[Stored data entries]
━━━━━━━━━━
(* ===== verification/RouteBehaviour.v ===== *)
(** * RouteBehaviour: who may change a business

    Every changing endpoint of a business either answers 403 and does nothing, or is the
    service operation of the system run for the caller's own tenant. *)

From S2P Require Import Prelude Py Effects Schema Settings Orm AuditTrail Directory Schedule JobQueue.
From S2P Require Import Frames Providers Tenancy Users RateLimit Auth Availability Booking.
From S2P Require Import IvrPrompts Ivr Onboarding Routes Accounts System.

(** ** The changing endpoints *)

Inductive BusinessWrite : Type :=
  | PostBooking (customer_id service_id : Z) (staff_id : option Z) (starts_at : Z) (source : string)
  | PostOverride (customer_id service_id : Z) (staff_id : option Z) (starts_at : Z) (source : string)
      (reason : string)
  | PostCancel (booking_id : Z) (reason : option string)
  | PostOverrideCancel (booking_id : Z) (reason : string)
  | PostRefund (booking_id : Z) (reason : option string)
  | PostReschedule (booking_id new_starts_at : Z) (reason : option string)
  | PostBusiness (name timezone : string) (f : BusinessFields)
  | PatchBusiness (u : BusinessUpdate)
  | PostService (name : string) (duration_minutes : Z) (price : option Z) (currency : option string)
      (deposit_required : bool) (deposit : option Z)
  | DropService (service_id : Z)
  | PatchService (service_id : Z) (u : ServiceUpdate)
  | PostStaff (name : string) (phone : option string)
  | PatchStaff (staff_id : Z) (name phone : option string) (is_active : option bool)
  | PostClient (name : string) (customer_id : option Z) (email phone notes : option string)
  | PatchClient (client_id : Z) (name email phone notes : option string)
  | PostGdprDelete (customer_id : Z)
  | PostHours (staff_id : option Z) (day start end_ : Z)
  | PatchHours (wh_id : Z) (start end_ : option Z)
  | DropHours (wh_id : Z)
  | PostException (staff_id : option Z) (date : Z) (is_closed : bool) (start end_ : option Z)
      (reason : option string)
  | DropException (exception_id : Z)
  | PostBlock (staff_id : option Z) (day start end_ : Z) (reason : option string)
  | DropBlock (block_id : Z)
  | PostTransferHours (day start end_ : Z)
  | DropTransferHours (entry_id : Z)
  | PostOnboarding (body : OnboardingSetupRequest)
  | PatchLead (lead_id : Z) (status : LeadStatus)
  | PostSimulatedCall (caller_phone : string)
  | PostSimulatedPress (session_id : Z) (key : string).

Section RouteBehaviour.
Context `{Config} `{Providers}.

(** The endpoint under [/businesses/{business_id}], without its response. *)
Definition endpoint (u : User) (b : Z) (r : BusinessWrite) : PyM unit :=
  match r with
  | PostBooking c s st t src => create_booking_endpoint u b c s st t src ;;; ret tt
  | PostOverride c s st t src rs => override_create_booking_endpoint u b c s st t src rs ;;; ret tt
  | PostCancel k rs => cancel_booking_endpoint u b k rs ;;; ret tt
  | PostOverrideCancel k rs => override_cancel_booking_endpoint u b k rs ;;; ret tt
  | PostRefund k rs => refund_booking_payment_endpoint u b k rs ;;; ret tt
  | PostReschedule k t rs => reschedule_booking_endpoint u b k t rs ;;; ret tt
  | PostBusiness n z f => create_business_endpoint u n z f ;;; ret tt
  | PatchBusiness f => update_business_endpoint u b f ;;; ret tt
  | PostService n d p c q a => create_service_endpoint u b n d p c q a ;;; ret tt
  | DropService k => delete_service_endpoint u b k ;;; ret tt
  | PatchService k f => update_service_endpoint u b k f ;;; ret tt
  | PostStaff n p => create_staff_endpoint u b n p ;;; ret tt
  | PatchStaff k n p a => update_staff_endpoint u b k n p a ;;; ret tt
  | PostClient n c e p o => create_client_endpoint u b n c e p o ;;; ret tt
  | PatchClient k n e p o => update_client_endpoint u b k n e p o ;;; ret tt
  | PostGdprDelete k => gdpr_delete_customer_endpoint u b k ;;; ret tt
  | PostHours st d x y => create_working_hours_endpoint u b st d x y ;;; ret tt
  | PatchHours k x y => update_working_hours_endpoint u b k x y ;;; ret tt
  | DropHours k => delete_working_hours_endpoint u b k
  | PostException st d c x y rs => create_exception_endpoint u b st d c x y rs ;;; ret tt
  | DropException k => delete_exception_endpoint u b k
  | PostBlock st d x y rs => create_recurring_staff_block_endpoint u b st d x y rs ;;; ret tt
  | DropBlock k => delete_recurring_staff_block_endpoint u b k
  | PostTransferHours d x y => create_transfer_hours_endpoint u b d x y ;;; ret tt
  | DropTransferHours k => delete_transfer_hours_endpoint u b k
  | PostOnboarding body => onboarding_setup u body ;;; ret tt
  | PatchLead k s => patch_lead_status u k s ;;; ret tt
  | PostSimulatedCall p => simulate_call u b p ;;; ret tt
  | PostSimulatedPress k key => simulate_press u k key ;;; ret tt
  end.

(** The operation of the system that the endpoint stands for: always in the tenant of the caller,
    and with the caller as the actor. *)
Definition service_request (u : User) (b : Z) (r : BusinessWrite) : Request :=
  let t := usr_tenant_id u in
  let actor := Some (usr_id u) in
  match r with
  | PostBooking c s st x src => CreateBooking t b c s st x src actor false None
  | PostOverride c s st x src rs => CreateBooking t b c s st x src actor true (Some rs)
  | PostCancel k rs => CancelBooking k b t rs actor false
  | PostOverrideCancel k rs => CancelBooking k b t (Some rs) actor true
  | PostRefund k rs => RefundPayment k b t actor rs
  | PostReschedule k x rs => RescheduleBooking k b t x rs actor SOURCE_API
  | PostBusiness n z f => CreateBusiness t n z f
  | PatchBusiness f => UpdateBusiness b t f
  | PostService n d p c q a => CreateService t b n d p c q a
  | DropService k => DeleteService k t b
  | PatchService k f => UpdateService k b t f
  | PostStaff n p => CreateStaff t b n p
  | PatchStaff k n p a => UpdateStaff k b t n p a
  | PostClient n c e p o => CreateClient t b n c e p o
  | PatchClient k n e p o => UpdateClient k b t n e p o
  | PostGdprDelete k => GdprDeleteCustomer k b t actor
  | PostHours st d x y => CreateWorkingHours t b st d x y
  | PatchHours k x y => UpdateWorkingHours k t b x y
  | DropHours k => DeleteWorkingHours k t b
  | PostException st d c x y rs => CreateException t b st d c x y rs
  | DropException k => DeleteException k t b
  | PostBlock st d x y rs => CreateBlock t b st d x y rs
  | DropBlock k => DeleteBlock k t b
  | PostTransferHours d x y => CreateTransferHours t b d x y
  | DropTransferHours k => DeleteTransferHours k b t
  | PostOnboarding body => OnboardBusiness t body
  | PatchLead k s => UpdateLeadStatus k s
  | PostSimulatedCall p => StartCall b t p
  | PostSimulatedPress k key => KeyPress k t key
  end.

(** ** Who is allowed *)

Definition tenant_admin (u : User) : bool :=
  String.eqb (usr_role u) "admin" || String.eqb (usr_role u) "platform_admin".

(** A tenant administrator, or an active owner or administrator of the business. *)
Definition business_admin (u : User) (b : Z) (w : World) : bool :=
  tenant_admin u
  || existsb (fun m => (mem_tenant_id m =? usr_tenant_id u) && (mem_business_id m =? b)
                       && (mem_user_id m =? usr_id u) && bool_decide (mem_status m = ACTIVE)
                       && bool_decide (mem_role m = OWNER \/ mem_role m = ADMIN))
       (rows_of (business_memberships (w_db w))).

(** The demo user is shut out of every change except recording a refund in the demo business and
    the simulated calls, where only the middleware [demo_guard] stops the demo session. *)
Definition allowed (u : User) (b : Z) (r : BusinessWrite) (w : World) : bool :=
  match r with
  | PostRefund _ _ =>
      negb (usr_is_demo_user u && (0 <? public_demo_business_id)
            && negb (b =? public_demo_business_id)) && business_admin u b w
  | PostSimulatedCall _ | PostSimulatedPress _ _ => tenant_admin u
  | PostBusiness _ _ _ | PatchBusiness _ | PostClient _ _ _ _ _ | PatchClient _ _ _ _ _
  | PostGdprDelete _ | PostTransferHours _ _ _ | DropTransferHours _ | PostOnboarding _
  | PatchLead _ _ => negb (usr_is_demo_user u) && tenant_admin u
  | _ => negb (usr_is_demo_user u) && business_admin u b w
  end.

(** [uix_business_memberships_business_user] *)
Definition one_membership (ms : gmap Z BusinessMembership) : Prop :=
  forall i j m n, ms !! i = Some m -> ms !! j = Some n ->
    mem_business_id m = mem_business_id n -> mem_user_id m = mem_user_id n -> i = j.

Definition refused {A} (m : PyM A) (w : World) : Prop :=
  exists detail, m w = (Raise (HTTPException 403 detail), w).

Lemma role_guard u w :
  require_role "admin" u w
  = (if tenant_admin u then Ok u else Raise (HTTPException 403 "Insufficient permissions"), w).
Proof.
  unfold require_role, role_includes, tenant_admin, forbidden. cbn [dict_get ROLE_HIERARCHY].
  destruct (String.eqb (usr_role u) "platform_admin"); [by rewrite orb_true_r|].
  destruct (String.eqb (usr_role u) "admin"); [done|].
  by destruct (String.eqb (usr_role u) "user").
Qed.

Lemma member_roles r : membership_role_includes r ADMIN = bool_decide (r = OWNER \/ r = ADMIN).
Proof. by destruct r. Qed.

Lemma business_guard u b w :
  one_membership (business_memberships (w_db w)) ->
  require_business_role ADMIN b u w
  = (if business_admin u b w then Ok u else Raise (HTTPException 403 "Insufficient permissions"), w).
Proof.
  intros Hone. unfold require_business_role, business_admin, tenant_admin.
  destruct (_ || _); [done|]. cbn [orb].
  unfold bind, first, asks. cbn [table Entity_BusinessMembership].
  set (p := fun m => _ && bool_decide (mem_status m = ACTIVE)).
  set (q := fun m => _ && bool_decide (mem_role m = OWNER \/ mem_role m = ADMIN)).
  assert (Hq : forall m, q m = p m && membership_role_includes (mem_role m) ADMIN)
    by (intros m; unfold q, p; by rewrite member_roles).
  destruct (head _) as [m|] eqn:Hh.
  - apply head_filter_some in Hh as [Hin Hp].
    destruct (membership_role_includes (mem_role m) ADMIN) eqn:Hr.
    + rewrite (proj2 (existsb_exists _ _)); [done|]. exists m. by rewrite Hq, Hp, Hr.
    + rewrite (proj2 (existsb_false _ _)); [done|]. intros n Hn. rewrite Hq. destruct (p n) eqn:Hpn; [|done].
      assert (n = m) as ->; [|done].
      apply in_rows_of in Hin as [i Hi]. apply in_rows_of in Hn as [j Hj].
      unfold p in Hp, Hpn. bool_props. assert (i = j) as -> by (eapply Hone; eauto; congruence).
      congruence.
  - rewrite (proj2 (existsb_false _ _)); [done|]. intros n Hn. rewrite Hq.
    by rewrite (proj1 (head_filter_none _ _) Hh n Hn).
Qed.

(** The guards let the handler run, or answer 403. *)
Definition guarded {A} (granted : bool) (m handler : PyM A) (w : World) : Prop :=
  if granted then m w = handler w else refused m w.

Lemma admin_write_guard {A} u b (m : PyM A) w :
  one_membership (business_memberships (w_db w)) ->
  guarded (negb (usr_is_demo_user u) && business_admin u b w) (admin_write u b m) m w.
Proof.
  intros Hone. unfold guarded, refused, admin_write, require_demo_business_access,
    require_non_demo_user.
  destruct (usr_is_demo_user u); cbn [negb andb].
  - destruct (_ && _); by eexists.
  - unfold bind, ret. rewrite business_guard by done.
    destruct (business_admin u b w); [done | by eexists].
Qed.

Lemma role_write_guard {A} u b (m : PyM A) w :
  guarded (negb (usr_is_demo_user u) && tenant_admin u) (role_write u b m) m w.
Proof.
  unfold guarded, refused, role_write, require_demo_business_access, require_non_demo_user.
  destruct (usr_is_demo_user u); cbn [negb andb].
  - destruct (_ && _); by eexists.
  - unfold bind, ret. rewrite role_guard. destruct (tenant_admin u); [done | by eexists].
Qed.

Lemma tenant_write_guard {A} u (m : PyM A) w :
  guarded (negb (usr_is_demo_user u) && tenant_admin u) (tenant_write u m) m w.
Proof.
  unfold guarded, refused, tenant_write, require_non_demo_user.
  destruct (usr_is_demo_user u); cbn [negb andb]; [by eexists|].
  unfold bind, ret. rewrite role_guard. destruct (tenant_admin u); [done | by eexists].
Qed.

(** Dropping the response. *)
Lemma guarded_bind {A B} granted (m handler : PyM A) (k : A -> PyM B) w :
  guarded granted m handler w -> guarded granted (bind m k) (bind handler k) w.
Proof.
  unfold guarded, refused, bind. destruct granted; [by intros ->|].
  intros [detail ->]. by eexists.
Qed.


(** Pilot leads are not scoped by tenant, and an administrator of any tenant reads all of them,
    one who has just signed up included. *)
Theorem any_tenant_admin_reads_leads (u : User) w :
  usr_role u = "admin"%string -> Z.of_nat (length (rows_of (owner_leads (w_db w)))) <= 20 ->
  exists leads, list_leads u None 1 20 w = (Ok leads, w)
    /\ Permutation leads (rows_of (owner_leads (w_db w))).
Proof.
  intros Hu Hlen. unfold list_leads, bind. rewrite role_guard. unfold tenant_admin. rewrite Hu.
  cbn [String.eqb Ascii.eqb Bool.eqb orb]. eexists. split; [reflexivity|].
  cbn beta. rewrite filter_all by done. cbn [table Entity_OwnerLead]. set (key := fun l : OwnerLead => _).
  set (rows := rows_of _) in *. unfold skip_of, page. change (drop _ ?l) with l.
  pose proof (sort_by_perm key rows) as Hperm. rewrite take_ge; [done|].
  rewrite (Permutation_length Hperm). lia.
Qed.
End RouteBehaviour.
━━━━━━━━━━
- [ASSIGNED TASK]
Each line above where the word "allowed" occurs should be copied out.

- [OUTPUT OF THE TASK]
(** ** Who is allowed *)
Definition allowed (u : User) (b : Z) (r : BusinessWrite) (w : World) : bool :=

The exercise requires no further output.